(Data records)
--
(* ===== verification/Runner.v ===== *)
(** * The integration test runner ([src/tools/runner/runner.go])

    The tool runs test scripts on a pool of hosts, one after the other or, with
    [-parallel], as many at a time as the pool allows ([Parallel.v] has that
    scheduler). Here: choosing and running tests, the scheduling service, the
    sequential runner and [main], with everything they print. The parser of the
    flags is a package outside the repository: [main] takes what it leaves. *)

From S2P Require Import Prelude Go Strs Nums Env Utf8 Fmt Json Codec Times Floats.

(** ** Data *)

Record test : Set := MkTest { t_name : string; t_hosts : Z }.

#[export] Instance test_eq_dec : EqDecision test.
Proof. solve_decision. Defined.

Record schedule : Set := MkSchedule { Tests : gslice string }.

#[export] Instance schedule_type : JsonType schedule := {|
  zero := MkSchedule zero;
  unmarshal := unmarshal_struct "main.schedule" [field_of "tests" Tests (λ x _, MkSchedule x)];
  marshal s := tests ← marshal (Tests s); Some (JObj [("tests", tests)])
|}.

(** [tests.Less] on two elements *)
Definition Less (t1 t2 : test) : bool :=
  if decide (t_hosts t1 ≠ t_hosts t2) then (t_hosts t1 <? t_hosts t2)%Z
  else String.ltb (t_name t1) (t_name t2).

(** [sort.Sort(sort.Reverse(ts))]: an element may precede another unless it is
    less. *)
Definition reverse_le (t1 t2 : test) : Prop := ¬ (Less t1 t2 = true).
#[export] Instance reverse_le_dec t1 t2 : Decision (reverse_le t1 t2).
Proof. unfold reverse_le. apply _. Defined.
Lemma three_done : ∃ c, execution go_step (go_init three_tests three_hosts) whole_run c ∧
  p_pc c = Returned true.
Proof.
  assert (∃ ls c, execution go_step (go_init three_tests three_hosts) ls c ∧
    ls = whole_run ∧ p_pc c = Returned true) as (ls & c & He & -> & ?); [|by exists c].
  eexists _, _. split; [unfold par_init|].
  - change (sort_reverse _) with [MkTest "b_2_test.sh" 2; MkTest "c_test.sh" 1; MkTest "a_test.sh" 1].
    run_outer. run_start. run_start. run_break.
    run_finish (@nil (worker slice)) false. run_receive (@nil (worker slice)).
    run_outer. run_start. run_break.
    run_finish (@nil (worker slice)) true. run_receive (@nil (worker slice)).
    run_outer. run_break.
    run_finish (@nil (worker slice)) false. run_receive (@nil (worker slice)).
    eapply execution_silent; [apply par_return|]. apply execution_nil.
  - by split.
Qed.

Lemma par_completes_witness :
  ∃ c, execution go_step (go_init three_tests three_hosts) whole_run c ∧
    ∃ b, p_pc c = Returned b ∧ starts whole_run ≡ₚ three_tests ∧ b = existsb snd (finishes whole_run).
Proof.
  destruct three_done as (c & He & Hpc). exists c. split; [exact He|].
  destruct (par_completes no_grow three_tests three_hosts whole_run c) as (b & Hb & Hst & _ & Hbs).
  - discriminate.
  - repeat constructor; vm_compute; discriminate.
  - exact He.
  - intros l c' Hs. destruct Hs; simpl in Hpc; try discriminate. subst. by destruct (H0 true).
  - by exists b.
Defined.

Lemma par_bad_test_witness :
  p_pc (go_init [MkTest "big_4_test.sh" 4] three_hosts) ≠ Returned false.
Proof.
  apply (par_bad_test no_grow [MkTest "big_4_test.sh" 4] three_hosts [] _ (MkTest "big_4_test.sh" 4));
    [by left|right; reflexivity|apply execution_nil].
Defined.

(** * The UVM channel engine (nvidia-uvm/uvm_channel.c), embedded in Rocq

    The development follows uvm_channel.c function by function.  Machine
    integers are integers of [Z] with their wrap-around written out, C
    arrays are lists read and written by index, the intrusive free list of
    push infos is the list of the indices of the records on it, and the
    calls into the collaborators (HAL, pushbuffer, kernel log) are recorded
    as events.  A dereference of a null pointer or an access outside an
    array is a fault: the operations that can run into one return [None]
    there. *)

From Stdlib Require Import String ZArith Lia Bool List Permutation.
From stdpp Require Import base option list relations.
Import ListNotations.

Local Open Scope Z_scope.

(** ** Machine integers *)

Definition NvU32_modulus : Z := 2 ^ 32.
Definition NvU64_modulus : Z := 2 ^ 64.

(** A value stored into an [NvU32] / [NvU64] object. *)
Definition u32 (x : Z) : Z := x mod NvU32_modulus.
Definition u64 (x : Z) : Z := x mod NvU64_modulus.

(** Conversion of a 32-bit pattern to [int] (two's complement). *)
Definition to_int (x : Z) : Z :=
  let y := u32 x in if y <? 2 ^ 31 then y else y - NvU32_modulus.

Definition is_u32 (x : Z) : Prop := 0 <= x < NvU32_modulus.
Definition is_u64 (x : Z) : Prop := 0 <= x < NvU64_modulus.

(** [hweight32]: the number of bits set among the low 32. *)
Definition hweight32 (w : Z) : Z :=
  Z.of_nat (length (List.filter (fun i => Z.testbit w (Z.of_nat i)) (seq 0 32))).

(** [bitmap_weight(map, nbits)]: the number of bits set among the low
    [nbits]. *)
Definition bitmap_weight (map : Z) (nbits : Z) : Z :=
  Z.of_nat (length (List.filter (fun i => Z.testbit map (Z.of_nat i))
                           (seq 0 (Z.to_nat nbits)))).

(** ** Status codes used by the file *)

Inductive NV_STATUS : Type :=
| NV_OK
| NV_ERR_GENERIC
| NV_ERR_NO_MEMORY
| NV_ERR_NOT_SUPPORTED
| NV_ERR_OPERATING_SYSTEM
| NV_ERR_ECC_ERROR
| NV_ERR_RC_ERROR.

Definition NV_STATUS_eqb (a b : NV_STATUS) : bool :=
  match a, b with
  | NV_OK, NV_OK
  | NV_ERR_GENERIC, NV_ERR_GENERIC
  | NV_ERR_NO_MEMORY, NV_ERR_NO_MEMORY
  | NV_ERR_NOT_SUPPORTED, NV_ERR_NOT_SUPPORTED
  | NV_ERR_OPERATING_SYSTEM, NV_ERR_OPERATING_SYSTEM
  | NV_ERR_ECC_ERROR, NV_ERR_ECC_ERROR
  | NV_ERR_RC_ERROR, NV_ERR_RC_ERROR => true
  | _, _ => false
  end.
--
Look through the entries above. Copy each line in which the string "that" occurs.

    [-parallel], as many at a time as the pool allows ([Parallel.v] has that
    array is a fault: the operations that can run into one return [None]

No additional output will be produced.